A few days ago, a Groupon offer popped up on my phone that was too irresistible to pass up. Portland Magazine was offering a great deal – two years for the price of one. Since my current subscription was about to expire, I was more than happy to shell out $24 for a brand new, two-year subscription to my favorite Rose City periodical.
Two days later, I received an email from the Controller at Portland Magazine. Wow, I thought. Such personal customer service! I was impressed. Until I read what he wrote.
I believe you may wish to ask Groupon for a refund, as you may have reached a different Portland magazine than the one you were looking for, based upon your address.
And that’s when I realized hadn’t renewed my subscription to Portland Monthly, as I’d believed I was doing, but rather to Portland Magazine. It’s amazing what a difference one little word can make. Instead of a subscription to a magazine detailing life in Oregon’s largest city, I had inadvertently subscribed to a magazine detailing life in Maine’s largest city. Maine, not Oregon. The Pine Tree State, not the Beaver State. Lobsters, not hipsters.
This kind of pissed me off. Why was Groupon advertising a deal for a magazine 3,000 miles away? It seemed to me like they were trying to capitalize on the confusion the name “Portland” would create around these parts. We already suffer from an identity crisis thanks to that name (though not so much since Fred Armisen’s Portlandia turned our weirdness into a national craze). This faux pas does not help matters.
Thankfully, the staff at (the other) Portland magazine was friendly and gracious, and Groupon issued me a refund almost immediately. The issue was all tidied up and resolved in record time.
But then, I actually started to regret my hasty decision to demand my money back. Because I’ve long had a fondness for the other Portland, and even voiced out loud the idea that it might not be a terrible place to live, at least as far as the East Coast goes. True, it’s more Gorton’s fisherman than Paul Bunyan, but it does possess a certain allure. Like Oregon, Maine’s got a lot of trees. And counties named after Native American tribes (just substitute Penobscot for Multnomah and you’re golden). It’s isolated from the hustle and bustle of places like Philly, Boston, and New York. Based on photos, the scenery is downright beautiful. Plus, Stephen King would be my neighbor! (Seriously. Maine isn’t exactly overrun with people. Wikipedia tells me it’s the 8th least populous state. I feel like you’re neighbors, at least in spirit, with everybody else who calls Maine home.) I was all set to log back onto Groupon and buy another subscription to this far-away Portland magazine, but then my uncle informed me that Maine’s governor is a real prick so I put a pin in that idea, at least until after the next election.

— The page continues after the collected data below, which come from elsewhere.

(** * ChatSphere: the storage layer and the HTTP boundary, embedded in Rocq

    The development follows [shared/schema.ts] (the five tables),
    [server/storage.ts] ([DatabaseStorage]) and [server/routes.ts]
    (the Express handlers).

    - A table is the list of its rows; a row is a record with the columns
      of [pgTable].
    - A Drizzle query is the composition of [innerJoin], [leftJoin],
      [where_], [orderByDesc] and [limit] on such lists.
    - [ORDER BY] only fixes the order of rows with different keys: the
      order of ties is left to the database, so [orderByDesc] is a field of
      the class [QueryEngine] and every property is stated for an arbitrary
      engine.  A query without [ORDER BY] is read in table order; the
      handlers use such a result through [some], [length] and a count
      only, and no statement below speaks of its order.
    - Two more things are the engine's, the code of Drizzle, of the driver
      and of PostgreSQL not being part of the repository: what [.limit(n)]
      does with a number that is not a positive integer, and what a
      boolean column makes of a value that is not a boolean.
    - [count] is read at its declared type, [sql<number>].
    - A storage write runs in the monad [M]: it reads the values that
      [gen_random_uuid()], [now()] and [new Date()] produce from an
      environment, may throw, and what it wrote before a throw stays
      written (the code opens no transaction). *)

From Stdlib Require Import String List ZArith Bool Arith Lia.
From Stdlib Require Import Permutation Sorted.
Import ListNotations.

Portland people are steadied by the vistas that play a large part in their lives–vistas of sea and sky, of islands in the bay, of coves, of lighthouses outlined against craggy rocks. (Philip Hamburger)
Today is my Friday! It’s actually the third consecutive short work week for me. I could get used to this lifestyle. My brother and SIL are driving up from California for a visit – this will be the first time we’ve seen them since our wedding in 2013 – and we are meeting at Beverly Beach on the Maine, I mean Oregon, coast for two days of camping. Sort-of camping, to be honest, since Tara and I will be staying in a yurt. Yes, the place is heated and has a skylight and front door, but we’ll still have our sleeping bags. When we planned this trip months ago we had no idea what the weather would be like in Newport this time of year, and decided not to risk a tent since memories of our 2012 camping washout are still all too fresh.
Turns out the weather is going to be fantastic, but hey, better safe than sorry!